## [Record extracts]

(* ===== verification/TransportProps.v ===== *)
(** * Properties of the transports *)

From stdpp Require Import base gmap strings list.
From Stdlib Require Import ZArith Lia Ascii.
From S2P Require Import Prelude GoStrings GoStringsFacts StoreModels Transport.

Open Scope Z_scope.

(** ** XOAUTH2 *)

(** The XOAUTH2 string is unambiguous: splitting what [BuildXOAuth2] returns
    at its 0x01 bytes gives back exactly the mailbox and the token, so neither
    can smuggle in a field, and a mailbox or token with a control character or
    an empty one is refused. *)
Theorem xoauth2_roundtrip mailbox token s :
  BuildXOAuth2 mailbox token = Ok s ->
  split_byte SOH s = ["user=" +:+ mailbox; "auth=Bearer " +:+ token; ""; ""]
  /\ mailbox <> "" /\ token <> ""
  /\ contains_byte mailbox CR = false /\ contains_byte token CR = false
  /\ contains_byte mailbox LF = false /\ contains_byte token LF = false.
Proof.
  unfold BuildXOAuth2. repeat case_bool_decide; try done.
  destruct (ContainsAny mailbox _) eqn:Hm; [done|]. destruct (ContainsAny token _) eqn:Ht; [done|].
  intros [= <-]. split; [|split_and!; try done; eapply ContainsAny_false; eauto].
  assert (contains_byte mailbox SOH = false) as Hm1 by (eapply ContainsAny_false; eauto).
  assert (contains_byte token SOH = false) as Ht1 by (eapply ContainsAny_false; eauto).
  unfold separator.
  change (split_byte SOH (("user=" +:+ mailbox) +:+ String SOH
    (("auth=Bearer " +:+ token) +:+ String SOH (String SOH "")))
    = ["user=" +:+ mailbox; "auth=Bearer " +:+ token; ""; ""]).
  rewrite !split_byte_app by (by rewrite contains_byte_app; simpl; rewrite ?Hm1, ?Ht1). done.
Qed.

Lemma xoauth2_roundtrip_witness :
  split_byte SOH ("user=scan@x" +:+ separator +:+ "auth=Bearer t" +:+ separator +:+ separator)
  = ["user=" +:+ "scan@x"; "auth=Bearer " +:+ "t"; ""; ""].
Proof. refine (proj1 (xoauth2_roundtrip "scan@x" "t" _ _)). reflexivity. Defined.

(** ** What the relay puts on the wire *)

Definition follows {A} (x : Wire A) (full : list Cmd) : Prop :=
  x.1 `prefix_of` full /\ (is_ok x.2 = true -> x.1 = full).

Lemma follows_call c o f : follows (wire_call c o f) [c].
Proof. by split. Qed.

Lemma follows_bind {A B} (x : Wire A) (f : A -> Wire B) l1 l2 :
  follows x l1 -> (forall a, x.2 = Ok a -> follows (f a) l2) -> follows (wire_bind x f) (l1 ++ l2).
Proof.
  intros [Hp Hok] Hf. destruct x as [t [a|e]]; simpl in *.
  - specialize (Hf a eq_refl). destruct (f a) as [t' r]. destruct Hf as [Hp' Hok']. simpl in *.
    rewrite Hok by done. split; [by apply prefix_app|]. intros H. by rewrite Hok'.
  - split; [|done]. by apply prefix_app_r.
Qed.

Lemma follows_rcpt NS u rcpts : follows (rcpt_all NS u rcpts) (CRcpt <$> rcpts).
Proof.
  induction rcpts as [|r rcpts IH]; [by split|].
  rewrite fmap_cons. apply (follows_bind _ _ [CRcpt r]); [apply follows_call|done].
Qed.

Definition delivery_commands (m : TMessage) : list Cmd :=
  [CMail (mb_Address (t_Mailbox m))] ++ (CRcpt <$> t_Recipients m)
  ++ [CData] ++ [CWrite (t_Raw m)] ++ [CEndData] ++ [CQuit].

(** The close after a failed write is where the one after a good write is. *)
Lemma follows_write {B} u raw (f : unit -> Wire B) l :
  (forall a, follows (f a) (CEndData :: l)) -> follows (wire_bind (write_all u raw) f) ([CWrite raw] ++ CEndData :: l).
Proof.
  intros Hf. unfold write_all. destruct (up_write u); [split; [|done]; simpl; by do 2 apply prefix_cons; apply prefix_nil|].
  by apply follows_bind.
Qed.

Lemma follows_deliver NS u m : follows (relay_deliver NS u m) (delivery_commands m).
Proof.
  unfold relay_deliver, delivery_commands.
  do 3 (apply follows_bind; [apply follows_call || apply follows_rcpt|intros _ _]).
  apply follows_write. intros _. apply (follows_bind _ _ [CEndData]); [apply follows_call|]. by split.
Qed.

Definition connect_commands (o : RelayOptions) : list Cmd :=
  [CDial (JoinHostPort (r_Host o) (r_Port o))] ++ [CStartTLS] ++ [CHello (r_LocalName o)].

Lemma follows_connect NS o u : follows (connect NS o u) (connect_commands o).
Proof.
  unfold connect, connect_commands.
  repeat (apply follows_bind; [apply follows_call|intros _ _]). apply follows_call.
Qed.

(** A run that fails never reaches QUIT. *)
Definition quits_only_ok {A} (x : Wire A) : Prop := is_ok x.2 = false -> CQuit ∉ x.1.

Lemma quits_only_ok_bind {A B} (x : Wire A) (f : A -> Wire B) :
  CQuit ∉ x.1 -> (forall a, quits_only_ok (f a)) -> quits_only_ok (wire_bind x f).
Proof.
  intros Hx Hf. destruct x as [t [a|e]]; [|by intros _]. specialize (Hf a).
  unfold quits_only_ok, wire_bind in *. destruct (f a) as [t' r]. simpl in *.
  intros H. rewrite elem_of_app. intros [?|Hin]; [done|]. by apply (Hf H).
Qed.

Lemma follows_not_elem {A} (x : Wire A) l c : follows x l -> c ∉ l -> c ∉ x.1.
Proof. intros [[k ->] _] Hl Hc. apply Hl, elem_of_app. by left. Qed.

Lemma deliver_quits_ok NS u m : quits_only_ok (relay_deliver NS u m).
Proof.
  unfold relay_deliver.
  repeat (apply quits_only_ok_bind; [|intros _]); try (by simpl; intros ?%list_elem_of_singleton).
  - eapply follows_not_elem; [apply follows_rcpt|]. by intros (? & ? & _)%list_elem_of_fmap.
  - unfold write_all. destruct (up_write u); simpl; set_solver.
  - by intros ?.
Qed.

Lemma connect_secure {A} NS o u (f : unit -> Wire A) :
  (2 < length (wire_bind (connect NS o u) f).1)%nat -> up_dial u = None /\ up_starttls u = None.
Proof.
  unfold connect, wire_call. destruct (up_dial u); simpl; [lia|].
  destruct (up_starttls u); simpl; [lia|done].
Qed.

(** The relay speaks the submission protocol in order and as the mailbox:
    whatever the upstream answers, the commands it issues are a prefix of
    dial, STARTTLS, EHLO, AUTH with the mailbox's XOAUTH2 string, MAIL FROM
    the mailbox address, every recipient in order, DATA, the message, end of
    data, QUIT; in particular neither the bearer token nor any mail goes out
    unless STARTTLS succeeded. It reports success exactly when it got to the
    end, whatever QUIT answers. *)
Theorem relay_follows_protocol NS o token u m :
  match token with
  | Err _ => (relay_send NS o token u m).1 = []
  | Ok tok =>
      match BuildXOAuth2 (mb_Address (t_Mailbox m)) tok with
      | Err _ => (relay_send NS o token u m).1 `prefix_of` connect_commands o
                 /\ is_ok (relay_send NS o token u m).2 = false
      | Ok initial =>
          let full := connect_commands o ++ [CAuth initial] ++ delivery_commands m in
          (relay_send NS o token u m).1 `prefix_of` full
          /\ (is_ok (relay_send NS o token u m).2 = true <-> (relay_send NS o token u m).1 = full)
          /\ ((2 < length (relay_send NS o token u m).1)%nat -> up_dial u = None /\ up_starttls u = None)
      end
  end.
Proof.
  destruct token as [tok|e]; [|done]. unfold relay_send, authenticate.
  pose proof (follows_connect NS o u) as Hc.
  destruct (BuildXOAuth2 _ _) as [initial|e]; cbv zeta.
  - assert (follows (wire_bind (connect NS o u) (fun _ => wire_bind
      (if negb (up_supports_xoauth2 u)
       then wire_fail (NewTransient "smtp" "the server does not offer AUTH XOAUTH2 after STARTTLS" None)
       else wire_call (CAuth initial) (up_auth u initial) (classifyAuth NS (mb_Address (t_Mailbox m))))
      (fun _ => relay_deliver NS u m)))
      (connect_commands o ++ [CAuth initial] ++ delivery_commands m)) as [Hp Hok].
    { apply follows_bind; [done|]. intros _ _. apply follows_bind; [|intros _ _; apply follows_deliver].
      destruct (up_supports_xoauth2 u); simpl; [apply follows_call|]. split; [apply prefix_nil|done]. }
    split; [done|]. split; [|intros Hlen; by apply connect_secure in Hlen].
    split; [done|]. intros Hfull. apply not_false_iff_true. intros Hno.
    revert Hno. match goal with |- is_ok ?x.2 = false -> _ => assert (quits_only_ok x) as Hq end.
    { apply quits_only_ok_bind; [eapply follows_not_elem; [done|set_solver]|]. intros _.
      apply quits_only_ok_bind; [|intros _; apply deliver_quits_ok].
      destruct (up_supports_xoauth2 u); simpl; [by intros ?%list_elem_of_singleton|set_solver]. }
    intros Hno%Hq. apply Hno. rewrite Hfull. unfold delivery_commands. set_solver.
  - destruct Hc as [Hp Hok]. destruct (connect NS o u) as [t [[]|e']]; simpl in *; [|done].
    destruct (negb _); simpl; by rewrite app_nil_r.
Qed.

## [Directions]
What is needed is an exact copy of the entries from their first line down to the line with "an empty one is refused. *)", that line included, and nothing beyond it.

## [Response]
(* ===== verification/TransportProps.v ===== *)
(** * Properties of the transports *)

From stdpp Require Import base gmap strings list.
From Stdlib Require Import ZArith Lia Ascii.
From S2P Require Import Prelude GoStrings GoStringsFacts StoreModels Transport.

Open Scope Z_scope.

(** ** XOAUTH2 *)

(** The XOAUTH2 string is unambiguous: splitting what [BuildXOAuth2] returns
    at its 0x01 bytes gives back exactly the mailbox and the token, so neither
    can smuggle in a field, and a mailbox or token with a control character or
    an empty one is refused. *)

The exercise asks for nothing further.